Monday Market Musings

Includes: DIA, FXI, QQQ, SPY
by: Philip Davis

DIA WEEKLYWelcome to September!

So far, it's not much different than August with Global PMI data coming in so TERRIBLE that it's moving the markets up on hopes of more QE. Last month, on August 3rd, we had PMI readings that were down 6% and the S&P had finished Thursday at 1,365. But Draghi made his promise and QE Fever took us up to 1,391 that day and all the way to 1,422 on the 21st - up 4.2% in just over two weeks. Here we are with the S&P at 1,406 - almost exactly halfway between the August 3rd low and the Aug 21st high.

As you can see from Dave Fry's Dow chart, we're actually losing ground on no volume for the past two weeks - even after Friday's ridiculous rally, which kept us from failing that critical 1,300 level.

A pessimist may see a big "M" pattern forming and it could - to a casual observer - look like the rally from 12,000 to 13,200 (10%) is a bit stretched - to say nothing of the rally from 10,500 to 13,200 (25%) that we've had since last Fall.

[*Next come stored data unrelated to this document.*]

(** * An optional TABLE constraint for CP-SAT: [recipes/table-optional.py]

    The recipe decomposes [AddAllowedAssignments(...).OnlyEnforceIf(option)],
    which the engine does not support, into primitive constraints.  This file
    embeds the recipe as a program in a state-and-exception monad over the
    constraint model, gives the emitted constraints their meaning on
    assignments, and proves the properties of the decomposition. *)

From stdpp Require Import gmap list strings pretty.
From Stdlib Require Import ZArith Lia.

#[local] Set Warnings "-clear-no-such-hyp".

(** ** Python values reaching [table_optional] *)

(** An [IntVar] is a handle on a variable of the model: its index in the
    model's variable table. *)
Record IntVar := mkIntVar { Index : nat }.

#[warnings="-register-all"] Inductive pyval :=
| PyNone
| PyBool (b : bool)
| PyInt (z : Z)
| PyStr (s : string)
| PyList (items : list pyval)
| PyTuple (items : list pyval)
| PyIntVar (v : IntVar).

(** [isinstance(x, List | Tuple)], giving the items. *)
Definition as_sequence (x : pyval) : option (list pyval) :=
  match x with
  | PyList items | PyTuple items => Some items
  | _ => None
  end.

(** [isinstance(x, int)]: [bool] is a subclass of [int]. *)
Definition as_int (x : pyval) : option Z :=
  match x with
  | PyInt z => Some z
  | PyBool b => Some (Z.b2z b)
  | _ => None
  end.

(** [isinstance(x, cp_model.IntVar)]. *)
Definition as_IntVar (x : pyval) : option IntVar :=
  match x with
  | PyIntVar v => Some v
  | _ => None
  end.

(** ** The constraint model of the engine *)

Record IntegerVariable := mkVar { var_name : string; var_lb : Z; var_ub : Z }.

Inductive LinearExpr :=
| Term (v : IntVar)
| Sum (vs : list IntVar).

Inductive ConstraintBody :=
| LinearEq (e : LinearExpr) (k : Z)
| BoolAnd (literals : list IntVar).

Record Constraint := mkConstraint {
  body : ConstraintBody;
  enforcement_literal : list IntVar
}.

Record CpModel := mkModel {
  model_variables : list IntegerVariable;
  model_constraints : list Constraint;
  model_objective : option LinearExpr
}.

Definition empty_model : CpModel := mkModel [] [] None.

(** ** State and exceptions *)

Inductive exn := AssertionError | KeyError | ValueError | IndexError.

(** A computation runs on the model, may change it, and returns or raises. *)
Definition M (A : Type) : Type := CpModel → CpModel * (exn + A).

Definition ret {A} (x : A) : M A := λ m, (m, inr x).
Definition raise {A} (e : exn) : M A := λ m, (m, inl e).
Definition bind {A B} (c : M A) (k : A → M B) : M B :=
  λ m, match c m with
       | (m', inr x) => k x m'
       | (m', inl e) => (m', inl e)
       end.

Notation "x <~ c ; k" := (bind c (λ x, k))
  (at level 20, c at level 100, k at level 200, only parsing).

(** [for x in l: f x] *)
Fixpoint for_each {A} (l : list A) (f : A → M unit) : M unit :=
  match l with
  | [] => ret tt
  | x :: l' => _ <~ f x ; for_each l' f
  end.

(** [[f x for x in l]] *)
Fixpoint list_comp {A B} (l : list A) (f : A → M B) : M (list B) :=
  match l with
  | [] => ret []
  | x :: l' => y <~ f x ; ys <~ list_comp l' f ; ret (y :: ys)
  end.

(** A loop that updates a local [s]. *)
Fixpoint for_fold {A S} (l : list A) (f : S → A → M S) (s : S) : M S :=
  match l with
  | [] => ret s
  | x :: l' => s' <~ f s x ; for_fold l' f s'
  end.

Definition py_assert (b : bool) : M unit :=
  if b then ret tt else raise AssertionError.

(** [assert isinstance(x, T)], giving the value at type [T]. *)
Definition assert_isinstance {A} (o : option A) : M A :=
  match o with
  | Some x => ret x
  | None => raise AssertionError
  end.

(** [l[i]] for an index from [range(...)]. *)
Definition getitem {A} (l : list A) (i : nat) : M A :=
  match l !! i with
  | Some x => ret x
  | None => raise IndexError
  end.

(** [l[z]] for an integer [z]: a negative index counts from the end. *)
Definition getitem_int {A} (l : list A) (z : Z) : M A :=
  let k := (if z <? 0 then z + Z.of_nat (length l) else z)%Z in
  if (k <? 0)%Z then raise IndexError else getitem l (Z.to_nat k).

(** [d[k]] on a dict. *)
Definition dict_get {V} (d : gmap nat V) (k : nat) : M V :=
  match d !! k with
  | Some x => ret x
  | None => raise KeyError
  end.

(** [max(l)]: [ValueError] on an empty sequence. *)
Definition py_max (l : list Z) : M Z :=
  match l with
  | [] => raise ValueError
  | x :: l' => ret (foldl Z.max x l')
  end.

(** [range(n)] for an integer [n]. *)
Definition range (n : Z) : list Z := seqZ 0 n.

(** ** The modelling API *)

Definition NewIntVar (lb ub : Z) (name : string) : M IntVar :=
  λ m, (mkModel (model_variables m ++ [mkVar name lb ub])
                (model_constraints m) (model_objective m),
        inr (mkIntVar (length (model_variables m)))).

Definition NewBoolVar (name : string) : M IntVar := NewIntVar 0 1 name.

(** [model.Add(e == k)] and [model.AddBoolAnd(lits)] append a constraint with
    no enforcement literal and return a handle on it. *)
Definition add_constraint (b : ConstraintBody) : M nat :=
  λ m, (mkModel (model_variables m)
                (model_constraints m ++ [mkConstraint b []])
                (model_objective m),
        inr (length (model_constraints m))).

Definition Add (e : LinearExpr) (k : Z) : M nat := add_constraint (LinearEq e k).
Definition AddBoolAnd (lits : list IntVar) : M nat := add_constraint (BoolAnd lits).

(** [ct.OnlyEnforceIf(lit)] appends [lit] to the enforcement literals of the
    constraint behind the handle.  This is the engine on a Boolean [lit], a
    variable with its domain within [0, 1], as [NewBoolVar] declares.  What
    the engine does with another variable differs between its versions (it
    takes the literal, or refuses it with the constraint already added) and
    is not modelled. *)
Definition OnlyEnforceIf (ct : nat) (lit : IntVar) : M unit :=
  λ m, (mkModel (model_variables m)
                (alter (λ c, mkConstraint (body c) (enforcement_literal c ++ [lit]))
                       ct (model_constraints m))
                (model_objective m),
        inr tt).

Definition Minimize (e : LinearExpr) : M unit :=
  λ m, (mkModel (model_variables m) (model_constraints m) (Some e), inr tt).

(** ** [table_optional] *)

(** Lines 20-33: the assertions.  The model is the state of the computation,
    so [isinstance(model, cp_model.CpModel)] holds by typing.  The checked
    arguments are returned at their types. *)
Definition check_arguments (variables tuples option : pyval)
  : M (list IntVar * list (list Z) * IntVar) :=
  vs <~ assert_isinstance (as_sequence variables) ;
  _ <~ py_assert (0 <? length vs) ;
  vars <~ list_comp vs (λ v, assert_isinstance (as_IntVar v)) ;
  ts <~ assert_isinstance (as_sequence tuples) ;
  _ <~ py_assert (0 <? length ts) ;
  tups <~ list_comp ts (λ t,
            items <~ assert_isinstance (as_sequence t) ;
            list_comp items (λ i,
              z <~ assert_isinstance (as_int i) ;
              _ <~ py_assert (0 <=? z)%Z ;
              ret z)) ;
  t0 <~ getitem tups 0 ;
  _ <~ py_assert (length vars =? length t0) ;
  opt <~ assert_isinstance (as_IntVar option) ;
  ret (vars, tups, opt).

(** [possible_values[i].add(j)] *)
Definition add_possible_value (pv : gmap nat (gset Z)) (ij : nat * Z)
  : M (gmap nat (gset Z)) :=
  s <~ dict_get pv ij.1 ;
  ret (<[ij.1 := s ∪ {[ij.2]}]> pv).

(** [enumerate(t)] *)
Definition enumerate {A} (t : list A) : list (nat * A) := imap pair t.

(** Lines 37-71.  The locals [b] and [is_assigned] are returned so that
    properties of the auxiliary variables can be stated. *)
Definition encode (variables : list IntVar) (tuples : list (list Z))
    (option : IntVar) : M (list IntVar * list (list IntVar)) :=
  b <~ list_comp (seq 0 (length tuples))
         (λ i, NewBoolVar ("b[" +:+ pretty i +:+ "]")) ;
  let possible_values : gmap nat (gset Z) :=
    list_to_map ((λ i, (i, ∅)) <$> seq 0 (length variables)) in
  maxes <~ list_comp tuples py_max ;
  max_value <~ py_max maxes ;
  possible_values <~
    for_fold tuples (λ pv t, for_fold (enumerate t) add_possible_value pv)
             possible_values ;
  is_assigned <~
    list_comp (seq 0 (length variables)) (λ i,
      list_comp (range (max_value + 1)) (λ j,
        NewBoolVar ("is_assigned[" +:+ pretty i +:+ "][" +:+ pretty j +:+ "]"))) ;
  _ <~ for_each (seq 0 (length variables)) (λ i,
    for_each (range (max_value + 1)) (λ j,
      s <~ dict_get possible_values i ;
      if decide (j ∈ s) then ret tt
      else
        row <~ getitem is_assigned i ;
        x <~ getitem_int row j ;
        ct <~ Add (Term x) 0 ;
        OnlyEnforceIf ct option)) ;
  _ <~ for_each is_assigned (λ i,
    ct <~ Add (Sum i) 1 ;
    OnlyEnforceIf ct option) ;
  _ <~ for_each (seq 0 (length variables)) (λ i,
    for_each (range (max_value + 1)) (λ j,
      v <~ getitem variables i ;
      ct <~ Add (Term v) j ;
      row <~ getitem is_assigned i ;
      x <~ getitem_int row j ;
      OnlyEnforceIf ct x)) ;
  _ <~ for_each (enumerate tuples) (λ it,
    lits <~ list_comp (seq 0 (length it.2)) (λ j,
              row <~ getitem is_assigned j ;
              tj <~ getitem it.2 j ;
              getitem_int row tj) ;
    ct <~ AddBoolAnd lits ;
    bi <~ getitem b it.1 ;
    OnlyEnforceIf ct bi) ;
  ct <~ Add (Sum b) 1 ;
  _ <~ OnlyEnforceIf ct option ;
  ret (b, is_assigned).

Definition table_optional (variables tuples option : pyval) : M unit :=
  args <~ check_arguments variables tuples option ;
  _ <~ encode args.1.1 args.1.2 args.2 ;
  ret tt.

(** Typed arguments as the Python values that carry them. *)
Definition py_variables (vs : list IntVar) : pyval := PyList (PyIntVar <$> vs).
Definition py_tuples (ts : list (list Z)) : pyval :=
  PyList ((λ t, PyTuple (PyInt <$> t)) <$> ts).

(** ** The demonstration under [__main__], lines 76-95 *)

Definition demo_tuples : list (list Z) :=
  [[0; 1; 2; 3; 4]; [5; 6; 7; 8; 9]]%Z.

Hopefully Mitt Romney can step in and put a stop to this, right? We were just discussing in Member Chat Monday morning the incredible difference between market performance under Democratic or Republican rule. It's interesting how the Republicans keep this myth going that they are somehow good for the markets when nothing could be further from the truth. Only a strong middle class gives you sustainable growth AND sustainable market returns yet, somehow, this incredibly basic economic concept has been washed right out of the Conservative brain.

Of course there's some quick money to be made from strip-mining corporations, Bain-style but, in the not-very long run, you are left with nothing but a wasteland, where companies and jobs that took decades to build are disassembled overnight as jobs and technology subsumed by larger corporations and, as often as not, shipped overseas. In the early Bush years, cheap money led to an M&A boom that consolidated thousands of small, bottom 90% Corporations that were swallowed up by top 10% Corporations who became top 1% Corporations that "cut costs" like factories and workers and materials - pulling them all out of the local economies. As often as not, local means US.

Why then, should it be a surprise when, after a few years of this, jobs begin to disappear and unemployment climbs. And it's not just temporary unemployment - those jobs are gone, permanently - that money is never coming back to our local economy so people lose their homes, tax bases erode, social services are strained and we find ourselves where we are now. Benjamin Wallace-Wells of NY Magazine calls it "The Romney Economy" but it clearly began under Bush - Romney just wants to finish the job.

"The Class War Has Begun," writes Frank Rich, who gives a very nice historical overview on the subject. That was a year ago, before Occupy Wall Street was purged from city after city while the press remained silent. This November, perhaps Rich can write that the class war is over, with the top 1% completing a bloodless revolution that began under Reagan and can finish under Romney, as we wipe away the last of the resistors and cut the rest off out of the Social Safety Net (make sure you spit when you say that).

Speaking of safety nets, Mish points out that China has now reported 10 consecutive months of declining exports and the latest PMI reading was the worst in the past 4 years. This has, of course, been taken as "good news" by the markets who feel that the PBOC now HAS to save us by throwing more stimulus on the fire but, as you can see from this chart by AlsoSpractAnalyst, THEY DON'T HAVE ANY MORE MONEY.


That's 20 trillion RMB ($3.3Tn) of reserves spent since they peaked out in 2005 and 15Tn of it spent since Oct 2007 and the latest data out of China shows them running a deficit, not a surplus - there's no more coming in. There is a persistent myth about China having tons of reserves but that's from back in the early part of last decade, when they did. Since then, China, like the US, has fallen on hard times and has eaten into their debt pile to keep the economy afloat.

Like the US and Europe, trillions of dollars spent stimulating the economy and buying foreign debt is doing nothing at all to fix the problem but, sadly, it is the ECB's "plan" for fixing Europe this week, as expectations are very high that a massive bond-buying program will be announced this Thursday - apparently over the dead body of Jens Weidmann (see Friday's post). What this will do to alleviate Europe's now 11% unemployment rate is anybody's guess.

Look at all those jobs Obama "saved or created" compared to the other side of the Atlantic. Too bad he'll never get the credit for it.

Disclosure: I am short DIA, AMZN, XRT, QQQ, USO, V, PCLN. I wrote this article myself, and it expresses my own opinions. I am not receiving compensation for it (other than from Seeking Alpha). I have no business relationship with any company whose stock is mentioned in this article.

Additional disclosure: Positions as indicated but subject to change (see Tuesday's post for upside hedges).